Riz. 5. Modèle de la molécule de myoglobine (configuration spatiale de la molécule)

Dénaturation des protéines

Les liaisons relativement faibles responsables de la stabilisation des structures secondaires, tertiaires et quaternaires de la protéine sont facilement détruites, ce qui s'accompagne d'une perte de son activité biologique. La destruction de la structure protéique originale (native), appelée dénaturation, se produit en présence d'acides et de bases, avec chauffage, modifications de la force ionique et autres influences. En règle générale, les protéines dénaturées sont peu ou pas du tout solubles dans l’eau. Avec un effet à court terme et une élimination rapide des facteurs dénaturants, la renaturation des protéines est possible avec restauration complète ou partielle de la structure d'origine et des propriétés biologiques.

Classement des protéines

La complexité de la structure des molécules protéiques et l'extrême variété des fonctions qu'elles remplissent rendent difficile la création d'une classification unifiée et claire de celles-ci, bien que des tentatives dans ce sens aient été faites à plusieurs reprises depuis la fin du XIXe siècle. En fonction de leur composition chimique, les protéines sont divisées en protéines simples et complexes (parfois appelées protéides). Les molécules des premiers sont constituées uniquement d’acides aminés. En plus de la chaîne polypeptidique elle-même, les protéines complexes contiennent des composants non protéiques représentés par des glucides (glycoprotéines), des lipides (lipoprotéines), des acides nucléiques (nucléoprotéines), des ions métalliques (métalloprotéines), un groupe phosphate (phosphoprotéines), des pigments (chromoprotéines), etc. .

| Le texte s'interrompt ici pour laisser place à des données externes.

(* ===== verification/MsgGen.v ===== *)
(** * tools/proto/generate_msgid.go: assigning message ids

    The generator collects the messages of the protocol files by the prefix of their name
    and appends those that have no id yet to the enum of their kind. The syntax trees are
    those of the parser the tool uses; reading a file and parsing it are its inputs. *)

From S2P Require Import Prelude DataBus Redis.

(** ** Syntax trees *)

Inductive enumElem :=
| EnumField (name : string) (int : Z) (inlineComment : option (list string))
| EnumComment (lines : list string)
| EnumOther.

Record enum := mkEnum { en_Name : string; en_Elements : list enumElem }.

Inductive element :=
| ESyntax (value : string)
| EPackage (name : string)
| EImport (filename : string)
| EEnum (e : enum)
| EOption (name source : string)
| EMessage (name : string)
| EOther.

(** ** Collecting messages *)

Definition targetPrefixes : list string := ["C2S"; "S2C"; "S2S"].

(** [strings.HasPrefix] *)
Fixpoint HasPrefix (s p : string) : bool :=
  match p, s with
  | EmptyString, _ => true
  | String a p, String b s => bool_decide (a = b) && HasPrefix s p
  | _, _ => false
  end.

(** What [WalkDir] visits, in its order; [None] is a file that does not open or parse. *)
Record protoFile := mkFile { f_isDir : bool; f_ext : string; f_err : bool; f_def : option (list element) }.

Definition addMessage (msgMap : gmap string (list string)) (e : element) : gmap string (list string) :=
  match e with
  | EMessage name =>
      match list_find (λ p, HasPrefix name p = true) targetPrefixes with
      | Some (_, p) => <[p := default [] (msgMap !! p) ++ [name]]> msgMap
      | None => msgMap
      end
  | _ => msgMap
  end.

Definition visit (msgMap : gmap string (list string)) (f : protoFile) : gmap string (list string) :=
  if f_err f || f_isDir f || negb (bool_decide (f_ext f = ".proto")) then msgMap
  else match f_def f with
       | None => msgMap
       | Some els => fold_left addMessage els msgMap
       end.

Definition collectAllMessages (dirExists : bool) (files : list protoFile) : gmap string (list string) :=
  if dirExists then fold_left visit files ∅ else ∅.

(** ** Updating an enum *)

(** The map [enums] keeps the last enum of each name; its position stands for the
    pointer through which it is changed. *)
Fixpoint lastEnum (name : string) (els : list element) : option (nat * enum) :=
  match els with
  | [] => None
  | e :: els =>
      match lastEnum name els with
      | Some (i, x) => Some (S i, x)
      | None => match e with
                | EEnum x => if decide (en_Name x = name) then Some (0%nat, x) else None
                | _ => None
                end
      end
  end.

(** The names in use and the largest id, from -1. *)
Definition existingFields (els : list enumElem) : list string :=
  omap (λ el, match el with EnumField n _ _ => Some n | _ => None end) els.
Definition maxIDOf (els : list enumElem) : Z :=
  fold_left (λ m el, match el with EnumField _ i _ => if decide (i > m) then i else m | _ => m end) els (-1).

(** The loop over the collected messages. The names are those found before it. *)
Fixpoint newFields (existing : list string) (maxID : Z) (msgs : list string) : list enumElem :=
  match msgs with
  | [] => []
  | msg :: msgs =>
      if decide (msg ∈ existing) then newFields existing maxID msgs
      else let maxID := i64 (maxID + 1) in EnumField msg maxID None :: newFields existing maxID msgs
  end.

Definition updateEnum (typ : string) (msgs : list string) (els : list element) : list element * bool :=
  let enumName := "MsgID" +:+ typ in
  let '(els, i, target, created) :=
    match lastEnum enumName els with
    | Some (i, e) => (els, i, e, false)
    | None => let e := mkEnum enumName [] in (els ++ [EEnum e], length els, e, true)
    end in
  let fs := newFields (existingFields (en_Elements target)) (maxIDOf (en_Elements target)) msgs in
  (<[i := EEnum (mkEnum (en_Name target) (en_Elements target ++ fs))]> els, created || negb (bool_decide (fs = []))).

(** The target file: absent, unreadable or not parsed, or a tree. The result is the
    tree to be written, if any. *)
Inductive target := TMissing | TUnreadable | TParsed (els : list element).

Definition updateTargetEnumFile (typ : string) (msgs : list string) (t : target) : option (list element) :=
  match t with
  | TUnreadable => None
  | TMissing => Some (updateEnum typ msgs [ESyntax "proto3"]).1
  | TParsed els => let '(els, modified) := updateEnum typ msgs els in if modified then Some els else None
  end.

(** ** Writing *)

Definition nl : string := String (Ascii.ascii_of_nat 10) EmptyString.
Definition tab : string := String (Ascii.ascii_of_nat 9) EmptyString.
Definition dq : string := String (Ascii.ascii_of_nat 34) EmptyString.
Definition space : Ascii.ascii := Ascii.ascii_of_nat 32.
Definition semicolon : Ascii.ascii := Ascii.ascii_of_nat 59.

Section Write.
Context (quote : string → string).         (* the verb %q *)

Definition writeField (f : enumElem) : string :=
  match f with
  | EnumField n i (Some (c :: _)) => "    " +:+ n +:+ " = " +:+ Itoa i +:+ ";//" +:+ tab +:+ tab +:+ c +:+ nl
  | EnumField n i _ => "    " +:+ n +:+ " = " +:+ Itoa i +:+ ";" +:+ nl
  | EnumComment ls => fold_right (λ l s, "    // " +:+ l +:+ nl +:+ s) EmptyString ls
  | EnumOther => EmptyString
  end.

Definition writeFields (fs : list enumElem) (rest : string) : string :=
  fold_right (λ f s, writeField f +:+ s) rest fs.

Definition writeEnum (e : enum) : string :=
  nl +:+ "enum " +:+ en_Name e +:+ " {" +:+ nl +:+ writeFields (en_Elements e) ("}" +:+ nl).

Definition writeElement (n i : nat) (e : element) : string :=
  match e with
  | ESyntax v => "syntax = " +:+ quote v +:+ ";" +:+ nl +:+ nl
  | EPackage n => "package " +:+ n +:+ ";" +:+ nl
  | EImport f => "import " +:+ quote f +:+ ";" +:+ nl
  | EEnum e => writeEnum e +:+ (if decide (S i = n) then EmptyString else nl)
  | EOption name src =>
      if decide (name = "go_package") then "option " +:+ name +:+ " = " +:+ dq +:+ src +:+ dq +:+ ";" +:+ nl
      else "option " +:+ name +:+ " = " +:+ src +:+ ";" +:+ nl
  | _ => EmptyString
  end.

Definition writeProto (els : list element) : string :=
  fold_right (λ s t, s +:+ t) EmptyString (imap (writeElement (length els)) els).

End Write.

Selon les fonctions qu'elles remplissent, on distingue plusieurs classes de protéines. La classe la plus diversifiée et la plus spécialisée est constituée de protéines ayant une fonction catalytique - des enzymes capables d'accélérer les réactions chimiques se produisant dans les organismes vivants. A ce titre, les protéines participent à tous les processus de synthèse et de dégradation de divers composés au cours du métabolisme, à la biosynthèse des protéines et des acides nucléiques, à la régulation du développement et de la différenciation cellulaire. Les protéines de transport ont la capacité de lier sélectivement les acides gras, les hormones et d'autres composés et ions organiques et inorganiques, puis de les transporter avec du courant vers l'emplacement souhaité (par exemple, l'hémoglobine est impliquée dans le transfert de l'oxygène des poumons vers toutes les cellules de le corps). Les protéines de transport assurent également le transport actif des ions, des lipides, des sucres et des acides aminés à travers les membranes biologiques.

Les protéines structurelles remplissent une fonction de soutien ou de protection ; ils participent à la formation du squelette cellulaire. Les plus courants d'entre eux sont le collagène du tissu conjonctif, la kératine, les ongles et les plumes, l'élastine des cellules vasculaires et bien d'autres. En combinaison avec les lipides, ils constituent la base structurelle des membranes cellulaires et intracellulaires.

Un certain nombre de protéines remplissent une fonction protectrice. Par exemple, les immunoglobulines (anticorps) des vertébrés, ayant la capacité de se lier à des micro-organismes et substances pathogènes étrangers, neutralisent leurs effets pathogènes sur l'organisme et empêchent la prolifération cellulaire. Le fibrinogène et la thrombine sont impliqués dans le processus de coagulation sanguine. De nombreuses substances protéiques sécrétées par les bactéries, ainsi que les composants de certains invertébrés, sont classées comme toxines.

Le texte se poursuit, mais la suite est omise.